Damn, in the future instead of being controlled by bill gates, we could be mindless super soldiers controlled by the government https://www.armytimes.com/news/your...-fight-covid-variants-begins-clinical-trials/
Last flu shot I woke up with sore throat and the feeling of having a head cold. Was gone the next day
I don't think that's true, previously infected people are counted as part of herd immunity but it lowers with each passing day since, as you said, it's likely less lasting than vaccine-based immunity.

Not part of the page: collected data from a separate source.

(** The counters and the waiting count after settling [l]. *)
Definition settled_by alg now (l : list (bytes * DrawerEntry)) (t t' : TeslaStats) (p p' : Z) : Prop :=
  t' = add_settled alg now l t /\ p' = p - Z.of_nat (length l).

(** What settling leaves alone. *)
Definition same_rest self self' : Prop :=
  tr_params self' = tr_params self /\ tr_verifier self' = tr_verifier self /\ tr_alg self' = tr_alg self /\
  tr_inner self' = tr_inner self /\ tr_recovery self' = tr_recovery self.

Definition counters_fit (t : TeslaStats) (p n : Z) : Prop :=
  0 <= verified t /\ 0 <= forged t /\ n <= p < 2 ^ 63 /\ verified t + forged t + n < 2 ^ 63.

Lemma settle_one alg k prepared now e self :
  prepare alg k = Ret prepared -> counters_fit (tr_stats self) (tr_pending self) 1 ->
  let self' := settle_entry prepared now self e in
  same_rest self self' /\ tr_drawers self' = tr_drawers self /\
  settled_by alg now [(k, e)] (tr_stats self) (tr_stats self') (tr_pending self) (tr_pending self').
Proof.
  intros Hp (Hv & Hf & Hpn & Hsum). pose proof (good_one alg k e prepared Hp) as Hg.
  assert (filter (fun ke : bytes * DrawerEntry => authentic alg ke.1 ke.2) [(k, e)] =
    if bool_decide (tag prepared (de_ext_index e) (de_covered e) = de_mac e) then [(k, e)] else []) as Hfl.
  { unfold good in Hg. rewrite filter_cons, filter_nil in *. destruct (decide _), (bool_decide _); done. }
  unfold settle_entry, settled_by, same_rest, add_settled. rewrite Hg, Hfl.
  case_bool_decide as Hm; cbn [tr_set_drawers tr_set_stats tr_stats tr_pending tr_params tr_verifier tr_alg
    tr_inner tr_recovery tr_drawers count_verified count_forged verified forged delivered latencies_ns length].
  all: rewrite ?(u64_id (_ + 1)), ?(u64_id (_ - 1)) by width; rewrite ?fmap_nil, ?app_nil_r; split_and!; try done.
  all: unfold count_verified, count_forged; rewrite u64_id by width; f_equal; lia.
Qed.

(** Settling fits one packet at a time when it fits for all of them. *)
Lemma counters_fit_step alg now l m t p t' p' :
  counters_fit t p (Z.of_nat (length l) + m) -> 0 <= m -> settled_by alg now l t t' p p' -> counters_fit t' p' m.
Proof.
  intros (Hv & Hf & Hpn & Hsum) Hm (-> & ->). pose proof (good_bound alg l).
  unfold counters_fit, add_settled. cbn [verified forged]. lia.
Qed.

Lemma settled_by_app alg now l l' t t1 t2 p p1 p2 :
  settled_by alg now l t t1 p p1 -> settled_by alg now l' t1 t2 p1 p2 -> settled_by alg now (l ++ l') t t2 p p2.
Proof. intros (-> & ->) (-> & ->). split; [by rewrite add_settled_app|rewrite length_app; lia]. Qed.

Lemma settled_by_nil alg now t p : settled_by alg now [] t t p p.
Proof. split; [by rewrite add_settled_nil|cbn; lia]. Qed.

Lemma same_rest_trans self self' self'' : same_rest self self' -> same_rest self' self'' -> same_rest self self''.
Proof. unfold same_rest. intros. destruct_and!. split_and!; congruence. Qed.

Lemma fold_settle alg k prepared now es self :
  prepare alg k = Ret prepared ->
  counters_fit (tr_stats self) (tr_pending self) (Z.of_nat (length es)) ->
  let self' := fold_left (settle_entry prepared now) es self in
  same_rest self self' /\ tr_drawers self' = tr_drawers self /\
  settled_by alg now ((fun e => (k, e)) <$> es) (tr_stats self) (tr_stats self') (tr_pending self) (tr_pending self').
Proof.
  intros Hp. revert self. induction es as [|e es IH]; intros self Hfit; cbn zeta.
  - split; [done|]. split; [done|]. apply settled_by_nil.
  - cbn [length fold_left] in *.
    destruct (settle_one alg k prepared now e self Hp) as (Hr1 & Hd1 & Hs1); [unfold counters_fit in *; lia|].
    destruct (IH (settle_entry prepared now self e)) as (Hr2 & Hd2 & Hs2).
    { eapply (counters_fit_step alg now [(k, e)]); [|lia|exact Hs1]. cbn [length].
      by replace (Z.of_nat 1 + Z.of_nat (length es)) with (Z.of_nat (Datatypes.S (length es))) by lia. }
    split; [by eapply same_rest_trans|]. split; [congruence|].
    rewrite fmap_cons. exact (settled_by_app _ _ [_] _ _ _ _ _ _ _ Hs1 Hs2).
Qed.

(** Settling a list of keys: exactly the due packets get their verdict. *)
Lemma settle_spec keys now c self :
  counters_fit (tr_stats self) (tr_pending self) (Z.of_nat (length (due (tr_drawers self) keys))) ->
  0 <= c -> c + Z.of_nat (length (due (tr_drawers self) keys)) < 2 ^ 63 ->
  exists self',
    settle keys now c self = Ret (c + Z.of_nat (length (due (tr_drawers self) keys)), self') /\
    same_rest self self' /\ tr_drawers self' = delete_all (tr_drawers self) keys /\
    settled_by (tr_alg self) now (due (tr_drawers self) keys) (tr_stats self) (tr_stats self')
      (tr_pending self) (tr_pending self').
Proof.
  revert c self. induction keys as [|[i k] keys IH]; intros c self Hfit Hc Hsum; cbn [due delete_all settle] in *.
  - exists self. cbn [length]. rewrite Z.add_0_r. split; [done|]. split; [done|]. split; [done|]. apply settled_by_nil.
  - destruct (tr_drawers self !! i) as [es|] eqn:Hi.
    2:{ rewrite (delete_id (tr_drawers self) i) by done. by apply IH. }
    set (self0 := tr_set_drawers self (delete i (tr_drawers self)) (tr_pending self)).
    destruct (prepare_ok (tr_alg self0) k) as (prepared & Hp). rewrite Hp. cbn [mbind outcome_bind].
    rewrite length_app, length_fmap, Nat2Z.inj_add in *.
    destruct (fold_settle (tr_alg self0) k prepared now es self0 Hp) as (Hr1 & Hd1 & Hs1);
      [unfold counters_fit in *; cbn [self0 tr_set_drawers tr_stats tr_pending]; lia|].
    set (self1 := fold_left (settle_entry prepared now) es self0) in *.
    change (tr_drawers self0) with (delete i (tr_drawers self)) in Hd1.
    rewrite u64_id by width.
    destruct (IH (c + Z.of_nat (length es)) self1) as (self' & Hrun & Hr2 & Hd2 & Hs2); rewrite ?Hd1; try lia.
    { eapply counters_fit_step; [|lia|exact Hs1]. by rewrite length_fmap. }
    rewrite Hd1 in *. assert (tr_alg self1 = tr_alg self) as Halg by apply Hr1.
    exists self'. rewrite Hrun. split; [do 2 f_equal; lia|].
    split; [exact (same_rest_trans _ _ _ Hr1 Hr2)|]. split; [done|]. rewrite Halg in Hs2.
    exact (settled_by_app _ _ _ _ _ _ _ _ _ _ Hs1 Hs2).
Qed.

for as long as i can remember any time i am hungover i always have a cough. that paired with the increase in drinking during covid has made for a fun game
Day 1 of dose 2 knocked me out. Slept 10 hours last night. Woke up today feeling good and alternating between wanting to run through a brick wall and sluggish. Arm slightly sore. I’ll take it.
This data is confusing me a bit. You’ve got the northeast/upper midwest case spike which I thought was largely driven by the variants. However, you’ve got variants making up a large share of the cases in the south now and no real jump in case volume that I’ve seen.
^ idk. Doubling time is ~10 days for UK variant, so we'll see if vaccinations can outstrip new cases.
So Michigan is cruising along at 7 day averages of 6,300+ cases a day and a 16% positivity number. At 16% is there any calculation on how many cases a day are being missed?
How do they combine infections with vaccinations? You can’t just add 32M cases with x-number of shots since they have no way of knowing what overlap there is.
I don't know, but it's a PhD data science guy so I don't think he's pulling it out of his ass. Possibly he's using some regression probably based on what CDC initially gave as an estimate for number of people infected before there was wide vaccination. It's clear there's overlap in the chart.
Got the second vaccine yesterday. Everything was fine. I even coached soccer practice last night. Today I’m 90% sure that they gave me the flu. Sleeping for 20 hours, alternating chills and fever.
I wonder what our upper bound for new cases is going to be. Are we going to keep hovering around 60-75K a day as vaccines combat spread? Will we hit 100K in a day again?